[Items from a dataset]
++++++++++++++++++++
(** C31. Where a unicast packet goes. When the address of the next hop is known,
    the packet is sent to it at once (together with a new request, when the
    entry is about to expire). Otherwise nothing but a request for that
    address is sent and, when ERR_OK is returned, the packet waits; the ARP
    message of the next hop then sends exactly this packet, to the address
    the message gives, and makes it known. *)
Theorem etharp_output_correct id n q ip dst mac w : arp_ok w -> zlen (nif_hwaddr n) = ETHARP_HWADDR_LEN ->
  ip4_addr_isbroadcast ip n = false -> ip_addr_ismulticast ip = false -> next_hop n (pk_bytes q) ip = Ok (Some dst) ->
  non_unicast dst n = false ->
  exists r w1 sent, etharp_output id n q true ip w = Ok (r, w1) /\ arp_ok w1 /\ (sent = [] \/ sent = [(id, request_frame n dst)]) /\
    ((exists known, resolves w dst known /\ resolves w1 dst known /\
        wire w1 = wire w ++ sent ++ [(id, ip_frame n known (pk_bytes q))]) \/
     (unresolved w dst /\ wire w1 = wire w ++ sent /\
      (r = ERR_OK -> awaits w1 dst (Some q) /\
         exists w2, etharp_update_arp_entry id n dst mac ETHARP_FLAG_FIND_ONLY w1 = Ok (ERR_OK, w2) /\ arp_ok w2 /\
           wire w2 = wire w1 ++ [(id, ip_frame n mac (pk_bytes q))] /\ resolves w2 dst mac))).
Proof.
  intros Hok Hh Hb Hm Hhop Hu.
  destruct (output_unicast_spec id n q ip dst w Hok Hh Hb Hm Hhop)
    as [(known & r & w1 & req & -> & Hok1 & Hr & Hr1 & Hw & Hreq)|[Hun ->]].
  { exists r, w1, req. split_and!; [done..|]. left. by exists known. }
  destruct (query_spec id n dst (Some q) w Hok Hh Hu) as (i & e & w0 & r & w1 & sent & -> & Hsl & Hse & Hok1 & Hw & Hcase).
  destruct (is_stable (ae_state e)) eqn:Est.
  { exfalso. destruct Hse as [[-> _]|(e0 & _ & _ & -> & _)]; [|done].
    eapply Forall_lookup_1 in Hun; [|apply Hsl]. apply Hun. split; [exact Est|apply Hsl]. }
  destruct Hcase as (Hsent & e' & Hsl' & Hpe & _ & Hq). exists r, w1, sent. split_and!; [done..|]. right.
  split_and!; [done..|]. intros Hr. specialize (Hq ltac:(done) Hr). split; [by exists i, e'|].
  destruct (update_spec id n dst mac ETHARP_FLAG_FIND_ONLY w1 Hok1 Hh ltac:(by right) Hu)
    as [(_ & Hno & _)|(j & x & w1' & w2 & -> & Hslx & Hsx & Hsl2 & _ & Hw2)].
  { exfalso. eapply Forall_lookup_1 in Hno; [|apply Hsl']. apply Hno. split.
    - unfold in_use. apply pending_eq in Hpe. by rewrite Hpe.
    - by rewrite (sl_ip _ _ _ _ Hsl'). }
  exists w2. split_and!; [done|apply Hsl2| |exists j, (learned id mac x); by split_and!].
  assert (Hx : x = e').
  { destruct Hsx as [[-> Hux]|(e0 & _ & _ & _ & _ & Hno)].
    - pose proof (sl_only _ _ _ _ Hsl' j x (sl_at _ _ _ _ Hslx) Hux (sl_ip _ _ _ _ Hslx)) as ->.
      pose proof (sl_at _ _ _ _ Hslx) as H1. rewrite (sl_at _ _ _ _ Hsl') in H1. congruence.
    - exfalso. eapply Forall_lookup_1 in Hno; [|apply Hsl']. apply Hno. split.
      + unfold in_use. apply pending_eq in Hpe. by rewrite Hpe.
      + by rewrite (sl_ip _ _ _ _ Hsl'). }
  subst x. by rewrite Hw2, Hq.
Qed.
++++++++++++++++++++
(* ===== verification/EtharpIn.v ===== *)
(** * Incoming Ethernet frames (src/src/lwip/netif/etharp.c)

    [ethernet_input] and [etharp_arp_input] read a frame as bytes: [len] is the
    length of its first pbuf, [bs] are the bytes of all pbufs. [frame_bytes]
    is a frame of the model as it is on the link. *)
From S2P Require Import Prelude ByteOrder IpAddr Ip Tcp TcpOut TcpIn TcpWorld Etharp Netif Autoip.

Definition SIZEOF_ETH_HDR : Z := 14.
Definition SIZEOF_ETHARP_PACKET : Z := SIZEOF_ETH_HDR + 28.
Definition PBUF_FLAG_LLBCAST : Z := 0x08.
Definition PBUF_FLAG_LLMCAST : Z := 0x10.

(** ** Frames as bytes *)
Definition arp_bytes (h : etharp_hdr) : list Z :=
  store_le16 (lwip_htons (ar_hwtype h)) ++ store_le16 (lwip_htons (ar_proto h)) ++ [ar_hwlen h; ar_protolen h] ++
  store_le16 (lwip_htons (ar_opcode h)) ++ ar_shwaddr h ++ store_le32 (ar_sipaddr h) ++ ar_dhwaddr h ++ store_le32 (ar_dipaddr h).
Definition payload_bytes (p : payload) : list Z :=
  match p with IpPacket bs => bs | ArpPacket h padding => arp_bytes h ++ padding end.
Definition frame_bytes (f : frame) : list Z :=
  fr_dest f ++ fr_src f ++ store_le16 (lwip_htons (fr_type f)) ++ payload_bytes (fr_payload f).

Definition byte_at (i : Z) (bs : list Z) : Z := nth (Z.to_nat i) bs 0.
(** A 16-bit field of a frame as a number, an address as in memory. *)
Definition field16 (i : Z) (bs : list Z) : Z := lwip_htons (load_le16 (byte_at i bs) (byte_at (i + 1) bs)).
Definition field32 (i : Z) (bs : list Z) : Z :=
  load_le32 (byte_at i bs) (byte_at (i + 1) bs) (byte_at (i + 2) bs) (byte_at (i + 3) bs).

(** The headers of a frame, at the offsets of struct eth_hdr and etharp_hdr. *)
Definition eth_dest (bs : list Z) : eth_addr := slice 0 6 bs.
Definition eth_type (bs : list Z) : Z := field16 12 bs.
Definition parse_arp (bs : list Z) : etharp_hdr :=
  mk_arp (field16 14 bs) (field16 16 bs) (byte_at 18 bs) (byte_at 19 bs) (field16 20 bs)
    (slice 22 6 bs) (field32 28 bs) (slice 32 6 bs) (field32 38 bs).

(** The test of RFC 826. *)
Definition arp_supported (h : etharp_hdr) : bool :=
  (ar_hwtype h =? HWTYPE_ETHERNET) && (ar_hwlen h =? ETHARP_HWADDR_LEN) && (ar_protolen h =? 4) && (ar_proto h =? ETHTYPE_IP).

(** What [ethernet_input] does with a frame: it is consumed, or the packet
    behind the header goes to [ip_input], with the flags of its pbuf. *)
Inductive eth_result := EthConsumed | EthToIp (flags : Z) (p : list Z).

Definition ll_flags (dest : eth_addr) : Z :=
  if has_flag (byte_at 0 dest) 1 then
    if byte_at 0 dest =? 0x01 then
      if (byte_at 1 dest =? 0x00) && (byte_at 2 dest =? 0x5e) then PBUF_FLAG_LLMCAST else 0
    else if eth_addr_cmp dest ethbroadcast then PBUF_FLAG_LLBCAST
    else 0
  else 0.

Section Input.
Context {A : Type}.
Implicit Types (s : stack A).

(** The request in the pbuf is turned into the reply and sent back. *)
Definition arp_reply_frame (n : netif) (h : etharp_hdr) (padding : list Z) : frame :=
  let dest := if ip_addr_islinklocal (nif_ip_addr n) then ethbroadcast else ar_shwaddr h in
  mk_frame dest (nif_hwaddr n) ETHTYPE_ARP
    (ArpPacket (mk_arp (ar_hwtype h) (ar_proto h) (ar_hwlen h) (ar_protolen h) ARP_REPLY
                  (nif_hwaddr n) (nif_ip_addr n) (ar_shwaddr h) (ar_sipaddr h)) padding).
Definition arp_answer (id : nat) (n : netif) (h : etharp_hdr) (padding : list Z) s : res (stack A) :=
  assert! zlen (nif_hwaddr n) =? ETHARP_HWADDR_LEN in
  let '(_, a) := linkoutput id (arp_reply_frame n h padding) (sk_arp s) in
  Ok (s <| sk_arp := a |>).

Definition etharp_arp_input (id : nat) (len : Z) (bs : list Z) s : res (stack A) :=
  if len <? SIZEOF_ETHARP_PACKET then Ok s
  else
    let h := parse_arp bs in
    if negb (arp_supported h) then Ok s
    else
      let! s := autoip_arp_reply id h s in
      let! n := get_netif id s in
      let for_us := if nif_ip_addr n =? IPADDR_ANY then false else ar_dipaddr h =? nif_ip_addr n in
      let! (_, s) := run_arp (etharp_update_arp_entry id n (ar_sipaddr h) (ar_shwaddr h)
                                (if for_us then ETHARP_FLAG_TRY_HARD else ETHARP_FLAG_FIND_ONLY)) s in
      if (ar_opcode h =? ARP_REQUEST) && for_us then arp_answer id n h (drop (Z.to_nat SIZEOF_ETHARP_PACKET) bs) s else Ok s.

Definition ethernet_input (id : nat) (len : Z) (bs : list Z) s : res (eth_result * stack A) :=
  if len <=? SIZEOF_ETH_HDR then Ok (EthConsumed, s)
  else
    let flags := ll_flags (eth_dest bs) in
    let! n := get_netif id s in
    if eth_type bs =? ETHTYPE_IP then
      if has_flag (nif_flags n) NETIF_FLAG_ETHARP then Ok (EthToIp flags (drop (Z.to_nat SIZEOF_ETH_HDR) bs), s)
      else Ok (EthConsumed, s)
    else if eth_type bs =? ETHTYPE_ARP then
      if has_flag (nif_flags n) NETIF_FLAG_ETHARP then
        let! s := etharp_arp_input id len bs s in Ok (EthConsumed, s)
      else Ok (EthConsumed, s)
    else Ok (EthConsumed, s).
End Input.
++++++++++++++++++++
■ ACTIVITY
Filter the records above and return every line that holds the word "destruct".

■ RESPONSE TO THIS EXERCISE
  destruct (output_unicast_spec id n q ip dst w Hok Hh Hb Hm Hhop)
  destruct (query_spec id n dst (Some q) w Hok Hh Hu) as (i & e & w0 & r & w1 & sent & -> & Hsl & Hse & Hok1 & Hw & Hcase).
  destruct (is_stable (ae_state e)) eqn:Est.
  { exfalso. destruct Hse as [[-> _]|(e0 & _ & _ & -> & _)]; [|done].
  destruct Hcase as (Hsent & e' & Hsl' & Hpe & _ & Hq). exists r, w1, sent. split_and!; [done..|]. right.
  destruct (update_spec id n dst mac ETHARP_FLAG_FIND_ONLY w1 Hok1 Hh ltac:(by right) Hu)
  { destruct Hsx as [[-> Hux]|(e0 & _ & _ & _ & _ & Hno)].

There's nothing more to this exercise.